═══ DATA ═══

Lemma root_dist_no_loop g x r d : root_dist g x r d -> ~ parent_of g x x.
Proof.
  intros Hd Hp. assert (Hd' : root_dist g x r (S d)) by (by eapply root_up).
  destruct (root_dist_fun _ _ _ _ _ _ Hd Hd') as [_ Hbad]. lia.
Qed.

Lemma root_dist_root g x r d : root_dist g x r d ->
  exists e, expr_pool g !! r = Some e /\ is_root e = true.
Proof. induction 1 as [i e He Hr|]; [by exists e|done]. Qed.

(** ** The values of expressions *)
Section Values.
Context (g : unique_process_subgraph).

(** What [check_structure] establishes, and what the allocator of expressions
    guarantees besides: a root is nobody's child, an expression below a root
    has children, and fewer of them than the 16-bit counters can count. *)
Record tree_graph : Prop := {
  tg_wf : wf_graph g;
  tg_root : forall i j k e, child_at g i j (false, k) -> expr_pool g !! k = Some e ->
    is_root e = false;
  tg_live : forall i r d e, root_dist g i r d -> expr_pool g !! i = Some e -> wiped e = false;
  tg_child_live : forall i j k e, child_at g i j (false, k) -> expr_pool g !! k = Some e ->
    wiped e = false;
  tg_size : forall i gn, expr_graph_node_pool g !! i = Some gn ->
    Z.of_nat (length (g_children gn)) < 2 ^ 16
}.

(** [lv i j]: the pull of child [j] of expression [i], if it is a node. *)
Definition leaves : Type := nat -> nat -> pull_enum.
Definition leaf_set (i0 j0 : nat) (p : pull_enum) (lv : leaves) : leaves :=
  fun i j => if decide (i = i0 /\ j = j0) then p else lv i j.

(** The value of an expression over its leaves. *)
Inductive denotes (lv : leaves) : nat -> pull_enum -> Prop :=
  | denotes_expr i e gn ps :
      expr_pool g !! i = Some e -> wiped e = false -> expr_graph_node_pool g !! i = Some gn ->
      length ps = length (g_children gn) ->
      (forall j n, g_children gn !! j = Some (true, n) -> ps !! j = Some (lv i j)) ->
      (forall j k p, g_children gn !! j = Some (false, k) -> ps !! j = Some p -> denotes lv k p) ->
      denotes lv i (kleene e ps).

(** The pull of an expression by its counters. *)
Definition expr_pull (us : list ExprState) (k : nat) : pull_enum :=
  match us !! k, expr_pool g !! k with Some u, Some e => pull_state u e | _, _ => PULL_OFF end.
Definition child_pull (us : list ExprState) (lv : leaves) (i j : nat) (c : child_entry) : pull_enum :=
  if c.1 then lv i j else expr_pull us c.2.
Definition child_pulls (us : list ExprState) (lv : leaves) (i : nat) (gn : ExprGraphNode) : list pull_enum :=
  imap (child_pull us lv i) (g_children gn).

(** The counters of every expression but [x] agree with its children. *)
Definition consistent_except (x : option nat) (lv : leaves) (us : list ExprState) : Prop :=
  length us = length (expr_pool g) /\
  forall i e gn u, Some i <> x -> expr_pool g !! i = Some e -> wiped e = false ->
    expr_graph_node_pool g !! i = Some gn -> us !! i = Some u -> counts e (child_pulls us lv i gn) u.
Definition consistent : leaves -> list ExprState -> Prop := consistent_except None.

Lemma child_pulls_lookup us lv i gn j :
  child_pulls us lv i gn !! j = child_pull us lv i j <$> g_children gn !! j.
Proof. apply list_lookup_imap. Qed.
Lemma child_pulls_length us lv i gn : length (child_pulls us lv i gn) = length (g_children gn).
Proof. apply length_imap. Qed.

Context (Hg : tree_graph).

(** In a consistent state the pull of an expression is its value. *)
Lemma consistent_denotes lv us i p : consistent lv us -> denotes lv i p -> expr_pull us i = p.
Proof.
  intros [Hlen Hc]. induction 1 as [i e gn ps He Hw Hgn Hl Hn Hk IH].
  destruct (lookup_lt_is_Some_2 us i) as [u Hu].
  { rewrite Hlen. by eapply lookup_lt_Some. }
  unfold expr_pull. rewrite Hu, He.
  rewrite (pull_state_kleene e (child_pulls us lv i gn)) by (by eapply Hc).
  f_equal. apply list_eq. intros j. rewrite child_pulls_lookup.
  destruct (g_children gn !! j) as [[[] k]|] eqn:Ej; cbn.
  - by rewrite (Hn _ _ Ej).
  - destruct (lookup_lt_is_Some_2 ps j) as [p Hp].
    { rewrite Hl. by eapply lookup_lt_Some. }
    rewrite Hp. f_equal. by eapply IH.
  - symmetry. apply lookup_ge_None. rewrite Hl. by apply lookup_ge_None.
Qed.

(** Where the new counters of expression [x] show. *)
Lemma child_pulls_other us lv i gn x u' :
  (forall j, g_children gn !! j <> Some (false, x)) ->
  child_pulls (<[x:=u']> us) lv i gn = child_pulls us lv i gn.
Proof.
  intros Hno. apply list_eq. intros j. rewrite !child_pulls_lookup.
  destruct (g_children gn !! j) as [[[] k]|] eqn:Ej; cbn; [done| |done].
  unfold child_pull, expr_pull. cbn [fst snd]. rewrite list_lookup_insert_ne; [done|].
  intros ->. by apply (Hno j).
Qed.
Lemma child_pulls_parent us lv i gn x u' off :
  (forall j, g_children gn !! j = Some (false, x) -> j = off) ->
  g_children gn !! off = Some (false, x) ->
  child_pulls (<[x:=u']> us) lv i gn = <[off := expr_pull (<[x:=u']> us) x]> (child_pulls us lv i gn).
Proof.
  intros Honly Hoff. apply list_eq. intros j. destruct (decide (j = off)) as [->|Hne].
  - rewrite list_lookup_insert_eq, child_pulls_lookup, Hoff; [done|].
    rewrite child_pulls_length. by eapply lookup_lt_Some.
  - rewrite list_lookup_insert_ne, !child_pulls_lookup by done.
    destruct (g_children gn !! j) as [[[] k]|] eqn:Ej; cbn; [done| |done].
    unfold child_pull, expr_pull. cbn [fst snd]. rewrite list_lookup_insert_ne; [done|].
    intros ->. by apply Hne, Honly.
Qed.

(** Child [j] of expression [x] has gone from [prev] to its present pull
    [next], but the counters of [x] have not followed yet. *)
Record pending_change (lv : leaves) (us : list ExprState) (x j : nat) (prev next : pull_enum) : Prop := {
  pc_consistent : consistent_except (Some x) lv us;
  pc_counts : forall e gn u, expr_pool g !! x = Some e -> expr_graph_node_pool g !! x = Some gn ->
    us !! x = Some u -> counts e (<[j:=prev]> (child_pulls us lv x gn)) u /\
    child_pulls us lv x gn !! j = Some next
}.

═══

• [WORK TASK]
Return all the lines shown above, word for word.

• [WORKED SOLUTION]
Lemma root_dist_no_loop g x r d : root_dist g x r d -> ~ parent_of g x x.
Proof.
  intros Hd Hp. assert (Hd' : root_dist g x r (S d)) by (by eapply root_up).
  destruct (root_dist_fun _ _ _ _ _ _ Hd Hd') as [_ Hbad]. lia.
Qed.

Lemma root_dist_root g x r d : root_dist g x r d ->
  exists e, expr_pool g !! r = Some e /\ is_root e = true.
Proof. induction 1 as [i e He Hr|]; [by exists e|done]. Qed.

(** ** The values of expressions *)
Section Values.
Context (g : unique_process_subgraph).

(** What [check_structure] establishes, and what the allocator of expressions
    guarantees besides: a root is nobody's child, an expression below a root
    has children, and fewer of them than the 16-bit counters can count. *)
Record tree_graph : Prop := {
  tg_wf : wf_graph g;
  tg_root : forall i j k e, child_at g i j (false, k) -> expr_pool g !! k = Some e ->
    is_root e = false;
  tg_live : forall i r d e, root_dist g i r d -> expr_pool g !! i = Some e -> wiped e = false;
  tg_child_live : forall i j k e, child_at g i j (false, k) -> expr_pool g !! k = Some e ->
    wiped e = false;
  tg_size : forall i gn, expr_graph_node_pool g !! i = Some gn ->
    Z.of_nat (length (g_children gn)) < 2 ^ 16
}.

(** [lv i j]: the pull of child [j] of expression [i], if it is a node. *)
Definition leaves : Type := nat -> nat -> pull_enum.
Definition leaf_set (i0 j0 : nat) (p : pull_enum) (lv : leaves) : leaves :=
  fun i j => if decide (i = i0 /\ j = j0) then p else lv i j.

(** The value of an expression over its leaves. *)
Inductive denotes (lv : leaves) : nat -> pull_enum -> Prop :=
  | denotes_expr i e gn ps :
      expr_pool g !! i = Some e -> wiped e = false -> expr_graph_node_pool g !! i = Some gn ->
      length ps = length (g_children gn) ->
      (forall j n, g_children gn !! j = Some (true, n) -> ps !! j = Some (lv i j)) ->
      (forall j k p, g_children gn !! j = Some (false, k) -> ps !! j = Some p -> denotes lv k p) ->
      denotes lv i (kleene e ps).

(** The pull of an expression by its counters. *)
Definition expr_pull (us : list ExprState) (k : nat) : pull_enum :=
  match us !! k, expr_pool g !! k with Some u, Some e => pull_state u e | _, _ => PULL_OFF end.
Definition child_pull (us : list ExprState) (lv : leaves) (i j : nat) (c : child_entry) : pull_enum :=
  if c.1 then lv i j else expr_pull us c.2.
Definition child_pulls (us : list ExprState) (lv : leaves) (i : nat) (gn : ExprGraphNode) : list pull_enum :=
  imap (child_pull us lv i) (g_children gn).

(** The counters of every expression but [x] agree with its children. *)
Definition consistent_except (x : option nat) (lv : leaves) (us : list ExprState) : Prop :=
  length us = length (expr_pool g) /\
  forall i e gn u, Some i <> x -> expr_pool g !! i = Some e -> wiped e = false ->
    expr_graph_node_pool g !! i = Some gn -> us !! i = Some u -> counts e (child_pulls us lv i gn) u.
Definition consistent : leaves -> list ExprState -> Prop := consistent_except None.

Lemma child_pulls_lookup us lv i gn j :
  child_pulls us lv i gn !! j = child_pull us lv i j <$> g_children gn !! j.
Proof. apply list_lookup_imap. Qed.
Lemma child_pulls_length us lv i gn : length (child_pulls us lv i gn) = length (g_children gn).
Proof. apply length_imap. Qed.

Context (Hg : tree_graph).

(** In a consistent state the pull of an expression is its value. *)
Lemma consistent_denotes lv us i p : consistent lv us -> denotes lv i p -> expr_pull us i = p.
Proof.
  intros [Hlen Hc]. induction 1 as [i e gn ps He Hw Hgn Hl Hn Hk IH].
  destruct (lookup_lt_is_Some_2 us i) as [u Hu].
  { rewrite Hlen. by eapply lookup_lt_Some. }
  unfold expr_pull. rewrite Hu, He.
  rewrite (pull_state_kleene e (child_pulls us lv i gn)) by (by eapply Hc).
  f_equal. apply list_eq. intros j. rewrite child_pulls_lookup.
  destruct (g_children gn !! j) as [[[] k]|] eqn:Ej; cbn.
  - by rewrite (Hn _ _ Ej).
  - destruct (lookup_lt_is_Some_2 ps j) as [p Hp].
    { rewrite Hl. by eapply lookup_lt_Some. }
    rewrite Hp. f_equal. by eapply IH.
  - symmetry. apply lookup_ge_None. rewrite Hl. by apply lookup_ge_None.
Qed.

(** Where the new counters of expression [x] show. *)
Lemma child_pulls_other us lv i gn x u' :
  (forall j, g_children gn !! j <> Some (false, x)) ->
  child_pulls (<[x:=u']> us) lv i gn = child_pulls us lv i gn.
Proof.
  intros Hno. apply list_eq. intros j. rewrite !child_pulls_lookup.
  destruct (g_children gn !! j) as [[[] k]|] eqn:Ej; cbn; [done| |done].
  unfold child_pull, expr_pull. cbn [fst snd]. rewrite list_lookup_insert_ne; [done|].
  intros ->. by apply (Hno j).
Qed.
Lemma child_pulls_parent us lv i gn x u' off :
  (forall j, g_children gn !! j = Some (false, x) -> j = off) ->
  g_children gn !! off = Some (false, x) ->
  child_pulls (<[x:=u']> us) lv i gn = <[off := expr_pull (<[x:=u']> us) x]> (child_pulls us lv i gn).
Proof.
  intros Honly Hoff. apply list_eq. intros j. destruct (decide (j = off)) as [->|Hne].
  - rewrite list_lookup_insert_eq, child_pulls_lookup, Hoff; [done|].
    rewrite child_pulls_length. by eapply lookup_lt_Some.
  - rewrite list_lookup_insert_ne, !child_pulls_lookup by done.
    destruct (g_children gn !! j) as [[[] k]|] eqn:Ej; cbn; [done| |done].
    unfold child_pull, expr_pull. cbn [fst snd]. rewrite list_lookup_insert_ne; [done|].
    intros ->. by apply Hne, Honly.
Qed.

(** Child [j] of expression [x] has gone from [prev] to its present pull
    [next], but the counters of [x] have not followed yet. *)
Record pending_change (lv : leaves) (us : list ExprState) (x j : nat) (prev next : pull_enum) : Prop := {
  pc_consistent : consistent_except (Some x) lv us;
  pc_counts : forall e gn u, expr_pool g !! x = Some e -> expr_graph_node_pool g !! x = Some gn ->
    us !! x = Some u -> counts e (<[j:=prev]> (child_pulls us lv x gn)) u /\
    child_pulls us lv x gn !! j = Some next
}.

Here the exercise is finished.